Charles James impiegò il suo personalissimo metodo di taglio fatto di linee curve che assecondavano l’anatomia del corpo anche nella creazione di piccoli capi per i fortunati figli delle sue clienti.
Un abito di James donava un portamento regale e un’aura di magnificenza mai più pareggiata. Le sue clienti erano le affascinanti mogli di ricchi magnati americani come Augustine Hearst, sua fedelissima cliente, o dive come Marlene Dietrich, Millicent Rogers e Babe Paley. James difficilmente avrebbe accettato di compiacere una cliente che non rispecchiasse la sua visione di bellezza ed eleganza. Le sue clienti, dal canto loro, pur di possedere un suo abito erano disposte ad attendere mesi di estenuanti prove al limite del perfezionismo maniacale; si narra che abbia messo più di tre anni solo per sistemare la manica di un vestito con un costo altissimo.

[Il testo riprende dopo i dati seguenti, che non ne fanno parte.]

(** With local time at a fixed offset from UTC, at every instant the wait
    until the next quarter hour is strictly positive and at most 900000 ms;
    on a quarter-hour boundary it is the full 900000 ms. *)
Lemma msUntilNextQuarter_fixed_range (now : Z) :
  0 < msUntilNextQuarter (fixed tza) now <= 900000
  /\ msUntilNextQuarter (fixed tza) (floorToQuarterHour (fixed tza) now) = 900000.
Proof.
  rewrite !msUntilNextQuarter_eq, floorToQuarterHour_eq.
  Z.to_euclidean_division_equations; lia.
Qed.

End TimeAlignerFacts.

Example newYork_offsets :
  JsDate.LocalTZA Hosts.newYork2024 1720000000000 true = -14400000
  /\ JsDate.LocalTZA Hosts.newYork2024 1735000000000 true = -18000000
  /\ JsDate.LocalTZA Hosts.newYork2024 Hosts.secondPass true = -18000000
  /\ JsDate.UTC Hosts.newYork2024 1710037800000 = 1710055800000
  /\ JsDate.UTC Hosts.newYork2024 1730595600000 = 1730610000000.
Proof. repeat split. Qed.

(** C9. On a host in the New York time zone, at 2024-11-03T06:07:00Z, in
    the hour that local time repeats when daylight saving time ends, local
    time reads 01:07; [floorToQuarterHour] returns 05:00Z, the first pass of
    local 01:00 and more than an hour back, and [msUntilNextQuarter] returns
    -3120000: the wait is negative. *)
Theorem msUntilNextQuarter_negative_in_repeated_hour :
  JsDate.toISOString Hosts.secondPass = "2024-11-03T06:07:00.000Z"
  /\ JsDate.HourFromTime (JsDate.LocalTime Hosts.newYork2024 Hosts.secondPass) = 1
  /\ JsDate.getMinutes Hosts.newYork2024 Hosts.secondPass = 7
  /\ TimeAligner.floorToQuarterHour Hosts.newYork2024 Hosts.secondPass
     = 1730610000000
  /\ JsDate.toISOString
       (TimeAligner.floorToQuarterHour Hosts.newYork2024 Hosts.secondPass)
     = "2024-11-03T05:00:00.000Z"
  /\ TimeAligner.msUntilNextQuarter Hosts.newYork2024 Hosts.secondPass
     = -3120000.
Proof. vm_compute. repeat split. Qed.

(** ** Lists *)

Section ListFacts.
Import Js Spec.

Context {A : Type}.

Lemma lastOf_snoc (l : list A) (x : A) : lastOf (l ++ [x]) = Some x.
Proof.
  unfold lastOf. rewrite length_app. simpl.
  replace (Nat.pred (List.length l + 1)) with (List.length l) by lia.
  rewrite nth_error_app2 by lia. rewrite Nat.sub_diag. reflexivity.
Qed.

Lemma lastOf_cons_some (x : A) (l : list A) : exists y, lastOf (x :: l) = Some y.
Proof.
  destruct (exists_last (l := x :: l)) as [l' [y Hl]]; [discriminate|].
  exists y. rewrite Hl. apply lastOf_snoc.
Qed.

Lemma lastOf_In (l : list A) (x : A) : lastOf l = Some x -> In x l.
Proof. unfold lastOf. apply nth_error_In. Qed.

Variable R : A -> A -> Prop.

Lemma consecutive_nil : consecutive R [].
Proof. intros i a b Ha. destruct i; discriminate. Qed.

Lemma consecutive_prefix (l m : list A) : consecutive R (l ++ m) -> consecutive R l.
Proof.
  intros H i a b Ha Hb.
  apply (H i a b).
  - rewrite nth_error_app1; [exact Ha|]. apply nth_error_Some. congruence.
  - rewrite nth_error_app1; [exact Hb|]. apply nth_error_Some. congruence.
Qed.

Lemma consecutive_last (l : list A) (c a : A) :
  consecutive R (l ++ [c]) -> lastOf l = Some a -> R a c.
Proof.
  intros H Ha. unfold lastOf in Ha.
  assert (Hlen : (Nat.pred (List.length l) < List.length l)%nat)
    by (apply nth_error_Some; congruence).
  apply (H (Nat.pred (List.length l))).
  - rewrite nth_error_app1 by exact Hlen. exact Ha.
  - rewrite nth_error_app2 by lia.
    replace (S (Nat.pred (List.length l)) - List.length l)%nat with 0%nat by lia.
    reflexivity.
Qed.

Lemma consecutive_snoc (l : list A) (n : A) :
  consecutive R l -> (forall a, lastOf l = Some a -> R a n) ->
  consecutive R (l ++ [n]).
Proof.
  intros H Hn i a b Ha Hb.
  destruct (Nat.lt_ge_cases (S i) (List.length l)) as [Hlt | Hge].
  - rewrite nth_error_app1 in Ha by lia. rewrite nth_error_app1 in Hb by lia.
    exact (H i a b Ha Hb).
  - assert (HSi : (S i < List.length (l ++ [n]))%nat)
      by (apply nth_error_Some; congruence).
    rewrite length_app in HSi. simpl in HSi.
    assert (Hi : S i = List.length l) by lia.
    rewrite nth_error_app1 in Ha by lia.
    rewrite nth_error_app2 in Hb by lia.
    replace (S i - List.length l)%nat with 0%nat in Hb by lia.
    simpl in Hb. injection Hb as <-.
    apply Hn. unfold lastOf. rewrite <- Hi. simpl. exact Ha.
Qed.

Lemma consecutive_split (pre post : list A) (a b : A) :
  consecutive R (pre ++ a :: b :: post) -> R a b.
Proof.
  intros H. apply (H (List.length pre)).
  - rewrite nth_error_app2 by lia. rewrite Nat.sub_diag. reflexivity.
  - rewrite nth_error_app2 by lia.
    replace (S (List.length pre) - List.length pre)%nat with 1%nat by lia.
    reflexivity.
Qed.

Lemma consecutive_at (l : list A) (i : nat) (a b : A) :
  nth_error l i = Some a -> nth_error l (S i) = Some b ->
  exists pre post, l = pre ++ a :: b :: post.
Proof.
  intros Ha Hb.
  destruct (nth_error_split l i Ha) as (pre & tl & -> & Hlen).
  rewrite nth_error_app2 in Hb by lia.
  replace (S i - List.length pre)%nat with 1%nat in Hb by lia.
  destruct tl as [|b' post]; simpl in Hb; [discriminate|].
  injection Hb as ->. exists pre, post. reflexivity.
Qed.

Lemma consecutive_of_split (l : list A) :
  (forall pre a b post, l = pre ++ a :: b :: post -> R a b) -> consecutive R l.
Proof.
  intros H i a b Ha Hb.
  destruct (consecutive_at l i a b Ha Hb) as (pre & post & Hl).
  exact (H pre a b post Hl).
Qed.

End ListFacts.

Lemma sorted_app_le (l1 l2 : list Z) (x y : Z) :
  StronglySorted Z.le (l1 ++ l2) -> In x l1 -> In y l2 -> x <= y.
Proof.
  induction l1 as [|a l1 IH]; simpl; intros Hs Hx Hy; [contradiction|].
  inversion Hs as [|? ? Hs' Hall]; subst.
  destruct Hx as [-> | Hx].
  - rewrite Forall_forall in Hall. apply Hall. apply in_or_app. right. exact Hy.
  - exact (IH Hs' Hx Hy).
Qed.

Lemma sorted_app_r (l1 l2 : list Z) :
  StronglySorted Z.le (l1 ++ l2) -> StronglySorted Z.le l2.
Proof.
  induction l1 as [|a l1 IH]; simpl; intros Hs; [exact Hs|].
  inversion Hs; subst. auto.
Qed.

Lemma sorted_app_l (l1 l2 : list Z) :
  StronglySorted Z.le (l1 ++ l2) -> StronglySorted Z.le l1.
Proof.
  induction l1 as [|a l1 IH]; simpl; intros Hs; [constructor|].
  inversion Hs as [|? ? Hs' Hall]; subst. constructor; [auto|].
  apply Forall_app in Hall. tauto.
Qed.

(** ** Segmenter *)

Section SegmenterFacts.
Import Js Chad Spec.

Context {builtins : PcTag.Builtins}.

Variable client : database.
Variable tickMode : string.

Lemma strictEq_true_iff (a b : jsval) : strictEq a b = true <-> a = b.
Proof.
  destruct a, b; simpl; split; intros H; try discriminate; try reflexivity.
  - apply Z.eqb_eq in H. congruence.
  - injection H as ->. apply Z.eqb_refl.
  - apply String.eqb_eq in H. congruence.
  - injection H as ->. apply String.eqb_refl.
Qed.

Lemma strictEq_false_iff (a b : jsval) : strictEq a b = false <-> a <> b.
Proof.
  rewrite <- strictEq_true_iff. destruct (strictEq a b); split; congruence.
Qed.

Lemma versionsOf_app (l m : list Raw.event) :
  versionsOf (l ++ m) = versionsOf l ++ versionsOf m.
Proof. unfold versionsOf. apply flat_map_app. Qed.

Lemma pushEvent_segmentOf (f : Raw.event) (evs : list Raw.event)
    (x : option Z) (e : Raw.event) :
  pushEvent (segmentOf client tickMode f evs x) e
  = segmentOf client tickMode f (evs ++ [e]) x.
Proof.
  unfold pushEvent, segmentOf. simpl. f_equal.
  rewrite versionsOf_app. unfold versionsOf at 3. simpl.
  destruct (Raw.context_version e); simpl.
  - reflexivity.
  - rewrite app_nil_r. reflexivity.
Qed.

Lemma pushEvent_startSegment (e : Raw.event) :
  pushEvent (startSegment tickMode (contextOf client e) e) e
  = segmentOf client tickMode e [e] None.
Proof.
  unfold pushEvent, segmentOf, versionsOf. simpl.
  destruct (Raw.context_version e); reflexivity.
Qed.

Charles James era un designer con una profonda conoscenza del tessuto e delle molteplici possibilità che offriva; padroneggiava la tecnica del taglio e della costruzione sartoriale in maniera totale, eccellendo nella creazione di abiti costruiti quanto in quelli fluidi e drappeggiati.
Il suo carattere d’artista, geniale e inflessibile ma anche capriccioso e difficile rese però i suoi rapporti professionali conflittuali. La sua collaborazione col produttore di prèt-a-porter Samuel Winston e con lo stilista Halston, finirono malissimo. Furono proprio la sua ineluttabile coerenza, il suo rifiuto ad adattarsi a un mondo in cambiamento, il suo voler continuare a realizzare abiti gioiello, piuttosto che una moda indossabile nel quotidiano a relegarlo ai margini negli anni sessanta e settanta, sino al quasi completo oblio. Di lui, oltre gli abiti scultura conservati gelosamente come pezzi d’arte dalle sue clienti, restarono quelle visioni di bellezza che aveva condiviso con i più grandi fotografi come Cecil Beaton, Avedon, Lilian Bassam, Horst e Luise Dahl-Wolfe; visioni immortalate in immagini che sono, a loro volta divenute icone di bellezza senza tempo.